• [What this task involves] Only lines holding the string "range" are wanted; copy each one from the material.

Record excerpts section start

(** * WordPress -> BMLT importer: a model of [importer/sync_wp_to_bmlt_v4.py]

    The model follows the source file top to bottom: the text utilities,
    the record classifier, the contact extractors, the geocode query
    cleaner, the fingerprint, the format resolver and finally the body of
    the [for obj in wp_items] loop of [main], written as a state-passing
    function over the run state with a log of the calls made to the
    outside world.  The predicates of the specification and the sample data
    come next, and the properties last.

    Modelling conventions.
    - A Python [str] is a list of Unicode code points ([str := list N]), so
      that [len] counts characters.  ASCII literals are written [lit "..."].
    - Whitespace ([str.strip], the regex classes [\s] and [\S]) is the exact
      set CPython uses.  Decimal digits ([\d], [str.isdigit], [int]), word
      characters ([\b]) and [str.lower] are modelled on the ASCII range:
      a code point above 127 is no digit, no word character and has no case.
    - A Python [float] is a primitive binary64 float; coordinates are only
      stored and copied.
    - A [dict] is a [gmap]; the payload is the dictionary the source builds.
    - [obj.get(k) or ""] reads a field of the source record; the record type
      stores that value, so an absent, [None] or empty field is [[]]. *)

From Stdlib Require Import ZArith NArith Ascii String Floats.
From stdpp Require Import base option list strings gmap pretty.

Local Open Scope Z_scope.

(** ** Python strings *)

Definition char := N.
Definition str := list char.

(** An ASCII literal as a Python string. *)
Definition lit (s : string) : str :=
  (λ a, N_of_ascii a) <$> String.list_ascii_of_string s.

Definition is_empty (s : str) : bool :=
  match s with [] => true | _ => false end.

(** CPython's [_PyUnicode_IsWhitespace]: what [str.strip()] removes and what
    [\s] matches in a [str] pattern. *)
Definition is_space (c : char) : bool :=
  ((9 <=? c) && (c <=? 13) || (28 <=? c) && (c <=? 32)
   || (c =? 133) || (c =? 160) || (c =? 5760)
   || (8192 <=? c) && (c <=? 8202)
   || (c =? 8232) || (c =? 8233) || (c =? 8239) || (c =? 8287)
   || (c =? 12288))%N.

Definition is_digit (c : char) : bool := ((48 <=? c) && (c <=? 57))%N.

(** [\w] on the ASCII range: letters, digits and the underscore. *)
Definition is_word (c : char) : bool :=
  (is_digit c || (65 <=? c) && (c <=? 90) || (97 <=? c) && (c <=? 122)
   || (c =? 95))%N.

Definition lower_char (c : char) : char :=
  if ((65 <=? c) && (c <=? 90))%N then (c + 32)%N else c.

(** [s.lower()] *)
Definition lower (s : str) : str := lower_char <$> s.

Fixpoint lstrip (s : str) : str :=
  match s with
  | c :: s' => if is_space c then lstrip s' else s
  | [] => []
  end.

Definition rstrip (s : str) : str := reverse (lstrip (reverse s)).

(** [s.strip()] *)
Definition strip (s : str) : str := rstrip (lstrip s).

(** [s.rstrip(chars)] *)
Fixpoint lstrip_chars (chars : list char) (s : str) : str :=
  match s with
  | c :: s' => if bool_decide (c ∈ chars) then lstrip_chars chars s' else s
  | [] => []
  end.

Definition rstrip_chars (chars : list char) (s : str) : str :=
  reverse (lstrip_chars chars (reverse s)).

(** [s.startswith(p)] *)
Fixpoint startswith (p s : str) : bool :=
  match p, s with
  | [], _ => true
  | a :: p', b :: s' => (a =? b)%N && startswith p' s'
  | _ :: _, [] => false
  end.

(** [sub in s] *)
Fixpoint contains (sub s : str) : bool :=
  startswith sub s ||
  match s with
  | [] => false
  | _ :: s' => contains sub s'
  end.

(** [s.replace(old, new)] for a non-empty [old]: occurrences are replaced
    left to right and do not overlap.  [skip] counts the characters of the
    occurrence just replaced that are still to be passed over. *)
Fixpoint replace_from (old new : str) (skip : nat) (s : str) : str :=
  match s with
  | [] => []
  | c :: s' =>
      match skip with
      | S k => replace_from old new k s'
      | O =>
          if startswith old s
          then new ++ replace_from old new (Nat.pred (length old)) s'
          else c :: replace_from old new O s'
      end
  end.

Definition replace (old new s : str) : str := replace_from old new O s.

(** [s.split(sep)] for a one-character separator: never the empty list. *)
Fixpoint split (sep : char) (s : str) : list str :=
  match s with
  | [] => [[]]
  | c :: s' =>
      if (c =? sep)%N then [] :: split sep s'
      else match split sep s' with
           | p :: ps => (c :: p) :: ps
           | [] => [[c]]
           end
  end.

(** [sep.join(parts)] *)
Fixpoint join (sep : str) (parts : list str) : str :=
  match parts with
  | [] => []
  | [p] => p
  | p :: ps => p ++ sep ++ join sep ps
  end.

(** [s.isdigit()] *)
Definition isdigit (s : str) : bool :=
  negb (is_empty s) && forallb is_digit s.

(** ** Integers: [int(s)], [str(n)] and the format [{n:02d}] *)

Definition digit_val (c : char) : Z := Z.of_N c - 48.

(** The digits of an integer literal after the sign: groups of digits
    separated by single underscores.  [acc] is the value read so far and
    [prev] tells whether the previous character was a digit. *)
Fixpoint int_digits (acc : Z) (prev : bool) (s : str) : option Z :=
  match s with
  | [] => if prev then Some acc else None
  | c :: s' =>
      if is_digit c then int_digits (10 * acc + digit_val c) true s'
      else if (c =? 95)%N && prev then
             match s' with
             | d :: _ => if is_digit d then int_digits acc false s' else None
             | [] => None
             end
           else None
  end.

(** [int(s)]: [None] stands for [ValueError]. *)
Definition py_int (s : str) : option Z :=
  match strip s with
  | 43%N :: ds => int_digits 0 false ds
  | 45%N :: ds => Z.opp <$> int_digits 0 false ds
  | ds => int_digits 0 false ds
  end.

(** [str(n)] for an integer. *)
Definition str_of_Z (n : Z) : str := lit (pretty n).

(** [f"{n:02d}"]: zero padded to width two, the sign counting. *)
Definition fmt02d (n : Z) : str :=
  let s := str_of_Z n in
  if (length s <? 2)%nat then 48%N :: s else s.

(** ** Configuration (lines 48-100) *)

Record config := {
  BMLT_BASE_URL : str;
  SERVICE_BODY_ID : Z;
  DEFAULT_LAT : float;
  DEFAULT_LON : float;
  ALLOW_FALLBACK_COORDS : bool;
  DEFAULT_PROVINCE : str;
}.

Definition BMLT_API_PREFIX : str := lit "/api/v1".

Definition VENUE_IN_PERSON : Z := 1.
Definition VENUE_VIRTUAL : Z := 2.
Definition VENUE_HYBRID : Z := 3.

Definition WEEKDAY_MAP : gmap str Z :=
  list_to_map
    [ (lit "Sunnuntai", 0); (lit "Maanantai", 1); (lit "Tiistai", 2);
      (lit "Keskiviikko", 3); (lit "Torstai", 4); (lit "Perjantai", 5);
      (lit "Lauantai", 6) ].

(** Code points 228 and 246 are the letters a-umlaut and o-umlaut. *)
Definition FORMAT_KEY_MAP : gmap str str :=
  list_to_map
    [ (lit "suomi", lit "FIN");
      (lit "englanti", lit "ENG");
      (lit "ven" ++ [228%N] ++ lit "j" ++ [228%N], lit "L/R");
      (lit "Avoin", lit "O");
      (lit "Suljettu", lit "C");
      (lit "Meditaatio", lit "ME");
      (lit "Puhujakokous", lit "So");
      (lit "Askelty" ++ [246%N] ++ lit "kokous", lit "St");
      (lit "Hybridi", lit "HY") ].

Definition COMMENTS_MAX : nat := 512.

(** The character U+2026, HORIZONTAL ELLIPSIS. *)
Definition ellipsis : char := 8230%N.

(** ** Utilities (lines 175-245) *)

(** [normalize_time], lines 175-190.  [hm_of_parts] is the body of the
    [try]: [None] is a [ValueError] raised by [int], [Some None] is falling
    out of the [try] without returning, [Some (Some r)] is [return r]. *)
Definition hm_of_parts (parts : list str) : option (option str) :=
  if (length parts =? 1)%nat && isdigit (default [] (head parts)) then
    h ← py_int (default [] (head parts));
    Some (Some (fmt02d h ++ lit ":00"))
  else if (2 <=? length parts)%nat then
    h ← py_int (default [] (parts !! 0%nat));
    m ← py_int (default [] (parts !! 1%nat));
    Some (Some (fmt02d h ++ lit ":" ++ fmt02d m))
  else Some None.

Definition normalize_time (val : str) : str :=
  if is_empty val then []
  else
    let s := replace (lit ".") (lit ":") (strip val) in
    let parts := split 58%N s in
    match hm_of_parts parts with
    | Some (Some r) => r
    | Some None => s
    | None => s
    end.

(** [duration_hm], lines 193-203. *)
Definition duration_hm (minutes_val : str) : str :=
  let mins := default 90 (py_int (strip minutes_val)) in
  let mins := if mins <=? 0 then 90 else mins in
  fmt02d (mins `div` 60) ++ lit ":" ++ fmt02d (mins `mod` 60).

(** The character loop of [strip_html_like], lines 211-220. *)
Fixpoint drop_tags (in_tag : bool) (txt : str) : str :=
  match txt with
  | [] => []
  | ch :: txt' =>
      if (ch =? 60)%N then drop_tags true txt'
      else if (ch =? 62)%N then drop_tags false txt'
      else if in_tag then drop_tags in_tag txt'
      else ch :: drop_tags in_tag txt'
  end.

(** [strip_html_like], lines 206-224. *)
Definition strip_html_like (s : str) : str :=
  if is_empty s then []
  else
    let txt := replace (lit "<br>") [10%N]
                 (replace (lit "<br/>") [10%N]
                    (replace (lit "<br />") [10%N] s)) in
    let cleaned := drop_tags false txt in
    let cleaned := replace [13%N] [10%N] (replace [13%N; 10%N] [10%N] cleaned) in
    let lines := filter (λ l, is_empty l = false) (strip <$> split 10%N cleaned) in
    strip (join [10%N] lines).

(** [truncate_comments], lines 227-234. *)
Definition truncate_comments (s : str) : str :=
  if is_empty s then []
  else if (length s <=? COMMENTS_MAX)%nat then s
  else if (COMMENTS_MAX <=? 3)%nat then take COMMENTS_MAX s
  else take (COMMENTS_MAX - 1) s ++ [ellipsis].

(** ** Source records *)

(** The value of a token field ([rel_kokousmuodot], [rel_kokouskielet]):
    the content API gives a string or a list of strings. *)
Inductive tokens :=
  | TStr (s : str)
  | TList (l : list str).

(** One item of [wp_items]; each field holds [obj.get(key) or ""]. *)
Record wp_item := {
  wp_id : Z;
  title_rendered : str;
  slug : str;
  weekday : str;
  alkamisaika : str;
  kesto : str;
  katuosoite : str;
  postinumero : str;
  kaupunki : str;
  maa : str;
  karttalinkki : str;
  lisatiedot : str;
  rel_kokousmuodot : tokens;
  rel_kokouskielet : tokens;
}.

(** [split_tokens], lines 237-245. *)
Definition split_tokens (v : tokens) : list str :=
  match v with
  | TList l => strip <$> filter (λ x, is_empty x = false) l
  | TStr s =>
      if is_empty s then []
      else
        let s := foldl (λ s sep, replace sep (lit ",") s) s
                   [lit ","; lit " ja "; lit " & "; lit ";"] in
        filter (λ x, is_empty x = false) (strip <$> split 44%N s)
  end.

(** ** Record classifier *)

(** [is_virtual], lines 248-254. *)
Definition is_virtual (obj : wp_item) : bool :=
  let street := lower (katuosoite obj) in
  let city := lower (kaupunki obj) in
  let link := lower (karttalinkki obj) in
  if contains (lit "internet") city || contains (lit "zoom") street
     || contains (lit "zoom") link || contains (lit "teams") link
  then true else false.

(** The test of line 492,
    [obj.get("rel_kokousmuodot") and "Hybridi" in str(obj.get("rel_kokousmuodot"))].
    For a list, [str] is its [repr]: the elements quoted and escaped, joined
    by a comma and a space, in brackets.  The word has no character that
    [repr] adds or rewrites, and an escape never begins with [H], so the
    word is in the [repr] exactly when it is in one of the elements. *)
Definition has_hybrid_marker (v : tokens) : bool :=
  match v with
  | TStr s => negb (is_empty s) && contains (lit "Hybridi") s
  | TList l => negb (bool_decide (l = [])) && existsb (contains (lit "Hybridi")) l
  end.

(** ** Virtual contact extraction *)

(** The longest prefix whose characters satisfy [f]. *)
Fixpoint span (f : char → bool) (s : str) : str :=
  match s with
  | c :: s' => if f c then c :: span f s' else []
  | [] => []
  end.

(** [re.search]: the first position, left to right, at which the pattern
    matches.  A pattern is given by its match at the head of the rest of the
    text, knowing the character before it (for [\b]). *)
Fixpoint re_search (pat : option char → str → option str)
    (prev : option char) (s : str) : option str :=
  match pat prev s with
  | Some m => Some m
  | None =>
      match s with
      | [] => None
      | c :: s' => re_search pat (Some c) s'
      end
  end.

(** [(https?://\S+)] at the head of [s]: a scheme and at least one
    character that is no whitespace, as many as there are. *)
Definition url_at (_ : option char) (s : str) : option str :=
  let from scheme :=
    if startswith scheme s then
      let body := span (λ c, negb (is_space c)) (drop (length scheme) s) in
      if is_empty body then None else Some (scheme ++ body)
    else None in
  match from (lit "https://") with
  | Some m => Some m
  | None => from (lit "http://")
  end.

(** [extract_first_url], lines 257-263. *)
Definition extract_first_url (text : str) : str :=
  if is_empty text then []
  else
    match re_search url_at None text with
    | None => []
    | Some m => rstrip_chars (lit ").,]") m
    end.

(** [\b] before a word character: the text starts here or the character
    before is no word character. *)
Definition boundary_before (prev : option char) : bool :=
  match prev with
  | None => true
  | Some c => negb (is_word c)
  end.

(** [\b] after a word character. *)
Definition boundary_after (rest : str) : bool :=
  match rest with
  | [] => true
  | c :: _ => negb (is_word c)
  end.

Record excerpts section end

• [Output of the exercise]
      characters ([\b]) and [str.lower] are modelled on the ASCII range:
(** [\w] on the ASCII range: letters, digits and the underscore. *)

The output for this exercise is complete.